Notation "'let!' x ':=' c 'in' k" := (bind c (fun x => k))
  (at level 10, x name, c at level 100, k at level 200).

Definition gets {A : Type} (f : Blockchain -> A) : M A :=
  fun self => (Returns (f self), self).

Definition set_nodes (v : gset string) : M unit :=
  fun self => (Returns tt, {| nodes := v; chain := chain self;
                              unverified_transactions := unverified_transactions self |}).

Definition set_chain (v : list Block) : M unit :=
  fun self => (Returns tt, {| nodes := nodes self; chain := v;
                              unverified_transactions := unverified_transactions self |}).

Definition set_unverified_transactions (v : list Transaction) : M unit :=
  fun self => (Returns tt, {| nodes := nodes self; chain := chain self;
                              unverified_transactions := v |}).

Definition register_node (address : string) : M unit :=
  let! nodes := gets nodes in
  set_nodes ({[address]} ∪ nodes).

(** [self.chain[-1]] raises [IndexError] on an empty list. *)
Definition last_block : M Block :=
  let! chain := gets chain in
  match last chain with
  | Some block => ret block
  | None => raise IndexError
  end.

Definition new_transaction (sender recipient : string) (amount : number) : M Transaction :=
  let transaction := {| sender := sender; recipient := recipient; amount := amount |} in
  let! pending := gets unverified_transactions in
  let! _ := set_unverified_transactions (pending ++ [transaction]) in
  ret transaction.

(** [self.last_block_hash]: [Blockchain] has the property [last_block] and
    no attribute of this name, so the lookup raises [AttributeError]. *)
Definition last_block_hash : M value := raise AttributeError.

(** [now] is what [time()] returns during the call. The block keeps the list
    object that was the pending pool and [self.unverified_transactions] is
    bound to a new empty list, so later submissions do not reach the block. *)
Definition new_block (proof : Z) (previous_hash : value) (now : number) : M Block :=
  let! transactions := gets unverified_transactions in
  let! chain := gets chain in
  let! previous_hash :=
    (if truthy previous_hash then ret previous_hash else last_block_hash) in
  let block := {| index := Z.of_nat (length chain) + 1; timestamp := now;
                  transactions := transactions; proof := proof;
                  previous_hash := previous_hash |} in
  let! _ := set_unverified_transactions [] in
  let! _ := set_chain (chain ++ [block]) in
  ret block.

Definition genesis_block (now : number) : M Block :=
  new_block 100 (VInt 1) now.

Definition __init__ (now : number) : M unit :=
  let! _ := set_chain [] in
  let! _ := set_nodes ∅ in
  let! _ := set_unverified_transactions [] in
  let! _ := genesis_block now in
  ret tt.

(** *** Reconciliation *)

Definition CHAIN_ENDPOINT : string := "chain".

(** What [Block.load_many] makes of the [chain] entry of a body.
    [Block.load] checks no type, so the blocks it builds can hold values of
    other types than the dataclasses declare. On blocks of the declared
    types, [valid_chain] is the function above. On other blocks it can
    raise (a proof that is a text with a lone surrogate makes [hash] raise
    in [encode]) or answer [False]; such a chain is given by its length and
    by what [valid_chain] does on it. Blocks of other types that
    [valid_chain] accepts are not modelled: the ledger would hold them. *)
Inductive loaded : Type :=
| Typed (chain : list Block)
| IllTyped (n : nat) (raised : option exn).

(** [len(chain)] *)
Definition len (chain : loaded) : nat :=
  match chain with
  | Typed chain => length chain
  | IllTyped n _ => n
  end.

(** [valid_chain(chain)] *)
Definition valid_chain_loaded (chain : loaded) : M bool :=
  match chain with
  | Typed chain => ret (valid_chain chain)
  | IllTyped _ (Some e) => raise e
  | IllTyped _ None => ret false
  end.

(** The blocks that become [self.chain]; only a chain that [valid_chain]
    accepts gets there. *)
Definition blocks (chain : loaded) : list Block :=
  match chain with
  | Typed chain => chain
  | IllTyped _ _ => []
  end.

(** What [resolve_conflicts] reads of a response: its status code, and the
    result of [Block.load_many(response.json()['chain'])], which raises when
    the body is not JSON, has no [chain] entry or holds a block or transaction
    with a missing or unknown field. A [chain] entry that is an empty
    dictionary or an empty text loads into no block at all. *)
Record Response : Type := {
  status_code : Z;
  json_chain : outcome loaded
}.

(** The network as [requests.get] sees it: per URL, a response or the
    exception raised when the peer cannot be reached. *)
Definition network : Type := string -> outcome Response.

Definition requests_get (net : network) (url : string) : M Response :=
  fun self => (net url, self).

Definition load_many (response : Response) : M loaded :=
  fun self => (json_chain response, self).

Definition chain_url (node : string) : string :=
  String.append "http://" (String.append node (String.append "/" CHAIN_ENDPOINT)).

(** The [for] loop of [resolve_conflicts] over the nodes still to visit.
    [and] evaluates [valid_chain(chain)] only when the chain is longer. *)
Fixpoint resolve_conflicts_loop (net : network) (nodes : list string) (replaced : bool)
  : M bool :=
  match nodes with
  | [] => ret replaced
  | node :: rest =>
      let! response := requests_get net (chain_url node) in
      if status_code response =? 200 then
        let! chain' := load_many response in
        let! own := gets chain in
        if (length own <? len chain')%nat then
          let! valid := valid_chain_loaded chain' in
          if valid then
            let! _ := set_chain (blocks chain') in
            resolve_conflicts_loop net rest true
          else resolve_conflicts_loop net rest replaced
        else resolve_conflicts_loop net rest replaced
      else resolve_conflicts_loop net rest replaced
  end.

(** [order] is the order in which [for node in self.nodes] visits the set. *)
Definition resolve_conflicts (net : network) (order : list string) : M bool :=
  resolve_conflicts_loop net order false.

(** *** The [/mine] route *)

(** The statements of the route before its [return]. The route works on the
    ledger of the module, here [self]; [node_identifier] is the identifier
    the module draws at start-up. [fuel] bounds the search of
    [proof_of_work]; [None] stands for a search that has not ended after
    [fuel] tests, and then nothing has been done to the ledger yet. *)
Definition mine_seal (fuel : nat) (node_identifier : string) (now : number)
  : M (option (Block * Transaction)) :=
  let! last_block := last_block in
  let last_proof := proof last_block in
  match proof_of_work fuel last_proof with
  | None => ret None
  | Some proof =>
      let! mining_fee := new_transaction "0" node_identifier (Int 1) in
      let previous_hash := block_hash last_block in
      let! block := new_block proof (VStr previous_hash) now in
      ret (Some (block, mining_fee))
  end.

(** The route. Its last statement hands the block and the fee to [json] of
    [sanic.response], which builds the text of the response or raises (a
    [TypeError] when it cannot serialise a dataclass); [json] is what that
    call does. *)
Definition mine (json : Block -> Transaction -> outcome string) (fuel : nat)
  (node_identifier : string) (now : number) : M (option string) :=
  let! sealed := mine_seal fuel node_identifier now in
  match sealed with
  | None => ret None
  | Some (block, mining_fee) =>
      match json block mining_fee with
      | Returns response => ret (Some response)
      | Raises e => raise e
      end
  end.

(** * Vocabulary of the properties *)

(** The two tests [valid_chain] makes on a block and the one before it. *)
Definition linked (prev curr : Block) : bool :=
  value_eqb (previous_hash curr) (VStr (block_hash prev))
  && valid_proof (proof prev) (proof curr).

══════════

**EXERCISE REQUIREMENTS**
Above are the entries. Quote exactly the lines from the one bearing "(** The statements" through the one bearing "[fuel] tests, and".

**FINAL ANSWER**
(** The statements of the route before its [return]. The route works on the
    ledger of the module, here [self]; [node_identifier] is the identifier
    the module draws at start-up. [fuel] bounds the search of
    [proof_of_work]; [None] stands for a search that has not ended after
    [fuel] tests, and then nothing has been done to the ledger yet. *)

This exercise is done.